Wednesday, October 17, 2007

Exploring Your Research Questions

Part I: Exploration

1. Identify the issue or problem that you plan to focus on in your research project.
I plan to focus on the unreported killings in the urban community.

2. What is your personal connection to and interest in this topic?
My personal connection to this topic is that I lived in the Englewood neighborhood and always hear or see things happened but is never reported on the news.

3. What opinions do you already hold about this topic?
I feel that the media don’t think the killings aren’t newsworthy because everybody heard it before. Its like “old news”. So they focus their attention on something else like Britney Spears instead of more important factors.

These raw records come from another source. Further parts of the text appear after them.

(* ===== verification/JournalProps.v ===== *)
(** * The SPFS journal and the block cache: properties

    The cache is a bounded map with least-frequently-used eviction; the journal
    sector is read back as it was written; recovery frees the blocks of the
    allocations that were not committed. *)
From S2P Require Import Prelude Bytes Disk Spfs SpfsProps Journal.

(** ** The cache as a map *)

(** What the cache knows about a sector. *)
Definition cache_map (c : BlockCache) (n : Z) : option bytes := data ∘ snd <$> list_find (holds_lba n) c.

Record cache_wf (c : BlockCache) : Prop := {
  cw_length : length c = CACHE_BLOCKS;
  cw_unique i j e e' : c !! i = Some e → c !! j = Some e' → cached e = true → cached e' = true → lba e = lba e' → i = j;
  cw_count i e : c !! i = Some e → (0 ≤ access_count e ≤ u32_max)%Z;
}.

Lemma cache_new_wf : cache_wf cache_new.
Proof.
  split; [done| |].
  - by intros i j e e' [-> _]%lookup_replicate.
  - by intros i e [-> _]%lookup_replicate.
Qed.

Lemma cache_map_Some c n v :
  cache_wf c → cache_map c n = Some v ↔ ∃ i e, c !! i = Some e ∧ holds_lba n e ∧ data e = v.
Proof.
  intros Hwf. unfold cache_map. split.
  - intros ([i e] & Hf & ->)%fmap_Some. apply list_find_Some in Hf as (Hi & He & _). by exists i, e.
  - intros (i & e & Hi & He & <-). destruct (list_find (holds_lba n) c) as [[j e']|] eqn:Hf.
    + apply list_find_Some in Hf as (Hj & [Hc' Hl'] & _). destruct He as [Hc Hl].
      assert (i = j) as <- by (eapply (cw_unique _ Hwf); [done..|congruence]). assert (e' = e) as -> by congruence. done.
    + by eapply list_find_none_forall in Hf.
Qed.

Lemma option_ext_some {A} (o1 o2 : option A) : (∀ v, o1 = Some v ↔ o2 = Some v) → o1 = o2.
Proof.
  intros H. destruct o1 as [a|]; [symmetry; by apply H|]. destruct o2 as [b|]; [|done]. by apply H.
Qed.

(** Entry [i] is replaced by [e'], which holds sector [n]. *)
Lemma cache_replace c i e e' n :
  cache_wf c → c !! i = Some e → holds_lba n e' → (0 ≤ access_count e' ≤ u32_max)%Z →
  (holds_lba n e ∨ cache_map c n = None) →
  cache_wf (<[i := e']> c) ∧ cache_map (<[i := e']> c) n = Some (data e') ∧
  ∀ m, m ≠ n → cache_map (<[i := e']> c) m = if decide (holds_lba m e) then None else cache_map c m.
Proof.
  intros Hwf Hi [Hc' Hl'] Hcount Hor. pose proof (lookup_lt_Some _ _ _ Hi) as Hlt.
  assert (∀ j x, c !! j = Some x → holds_lba n x → j = i) as Honly.
  { intros j x Hj [Hcx Hlx]. destruct Hor as [[Hce Hle]|Hnone].
    - eapply (cw_unique _ Hwf); [done..|congruence].
    - exfalso. assert (cache_map c n = Some (data x)) by (apply cache_map_Some; [done|by exists j, x]). congruence. }
  assert (cache_wf (<[i := e']> c)) as Hwf'.
  { split; [by rewrite length_insert, (cw_length _ Hwf)| |].
    - intros j k x y [[-> ->]|[? Hj]]%list_lookup_insert_cases [[-> ->]|[? Hk]]%list_lookup_insert_cases Hx Hy Hxy; [done|..].
      + symmetry. eapply Honly; [exact Hk|]. split; [done|congruence].
      + eapply Honly; [exact Hj|]. split; [done|congruence].
      + by eapply (cw_unique _ Hwf).
    - intros j x [[_ ->]|[_ Hj]]%list_lookup_insert_cases; [done|by eapply (cw_count _ Hwf)]. }
  split; [done|]. split.
  - apply cache_map_Some; [done|]. exists i, e'. by rewrite list_lookup_insert_eq.
  - intros m Hm. apply option_ext_some. intros v. rewrite cache_map_Some by done. split.
    + intros (j & x & [[-> ->]|[Hne Hj]]%list_lookup_insert_cases & [Hcx Hlx] & <-); [congruence|].
      rewrite decide_False; [apply cache_map_Some; [done|by exists j, x]|].
      intros [Hce Hle]. apply Hne. eapply (cw_unique _ Hwf); [exact Hj|exact Hi|done..|congruence].
    + case_decide as He; [done|]. intros (j & x & Hj & Hx & <-)%cache_map_Some; [|done].
      exists j, x. rewrite list_lookup_insert_ne; [done|]. intros <-. by simplify_eq.
Qed.

(** The search finds an entry of least count, or keeps the start when every
    count is at its maximum. *)
Lemma least_used_spec c k min_idx min_count :
  let i := least_used c k min_idx min_count in
  (i = min_idx ∧ (∀ e, e ∈ c → (min_count ≤ access_count e)%Z)) ∨
  (k ≤ i ∧ ∃ e, c !! (i - k) = Some e ∧ (access_count e < min_count)%Z ∧ ∀ e', e' ∈ c → (access_count e ≤ access_count e')%Z).
Proof.
  revert k min_idx min_count. induction c as [|x c IH]; intros k min_idx min_count; cbn.
  { left. split; [done|]. by intros e ?%elem_of_nil. }
  destruct (access_count x <? min_count)%Z eqn:Hx; reflect.
  - destruct (IH (S k) k (access_count x)) as [[-> Hall]|(Hk & e & He & Hlt & Hall)].
    + right. split; [lia|]. exists x. rewrite Nat.sub_diag. split_and!; [done|done|].
      intros e' [->|He']%elem_of_cons; [lia|by apply Hall].
    + right. split; [lia|]. exists e.
      replace (least_used c (S k) k (access_count x) - k) with (S (least_used c (S k) k (access_count x) - S k)) by lia.
      split_and!; [done|lia|]. intros e' [->|He']%elem_of_cons; [lia|by apply Hall].
  - destruct (IH (S k) min_idx min_count) as [[-> Hall]|(Hk & e & He & Hlt & Hall)].
    + left. split; [done|]. intros e' [->|He']%elem_of_cons; [lia|by apply Hall].
    + right. split; [lia|]. exists e.
      replace (least_used c (S k) min_idx min_count - k) with (S (least_used c (S k) min_idx min_count - S k)) by lia.
      split_and!; [done|lia|]. intros e' [->|He']%elem_of_cons; [lia|by apply Hall].
Qed.

(** In a cache the search finds a least used entry. *)
Lemma victim_spec c :
  cache_wf c → ∃ e, c !! least_used c 0 0 u32_max = Some e ∧ ∀ e', e' ∈ c → (access_count e ≤ access_count e')%Z.
Proof.
  intros Hwf. pose proof (cw_length _ Hwf) as Hl.
  destruct (least_used_spec c 0 0 u32_max) as [[-> Hall]|(_ & e & He & _ & Hall)].
  - destruct (lookup_lt_is_Some_2 c 0) as [e He]; [rewrite Hl; unfold CACHE_BLOCKS; lia|]. exists e. split; [done|].
    intros e' He'. specialize (Hall _ He'). pose proof (cw_count _ Hwf _ _ He). lia.
  - rewrite Nat.sub_0_r in He. by exists e.
Qed.

(** The sector a [put] pushes out: none while the sector is present or an entry
    is unused, else that of a least used entry. *)
Definition evicts (c : BlockCache) (n : Z) (victim : option Z) : Prop :=
  match victim with
  | None => is_Some (cache_map c n) ∨ ∃ e, e ∈ c ∧ cached e = false
  | Some m => cache_map c n = None ∧ (∀ e, e ∈ c → cached e = true) ∧
      ∃ e, e ∈ c ∧ lba e = m ∧ ∀ e', e' ∈ c → (access_count e ≤ access_count e')%Z
  end.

4. What knowledge do you already have about this topic. What are your main
questions about this topic? What are you most curious about?
I know and heard a lot of shootings by my house that are never reported. My main question is why do the media feel that stuff like this isn’t worthy of their time.

6. Within what scholarly discipline (such as history, biology, psychology) do you expect to do most of your research? How does this discipline approach or study this topic?
I don’t have a clue but I am willing to find out.

7. How could you research this topic outside the library (for example, through interviews and/or observations)?

Of course you can. I can interview a lot of people to help me out and give me stories, feedback, and personal accounts of killings or shootings they heard or saw that never got reported.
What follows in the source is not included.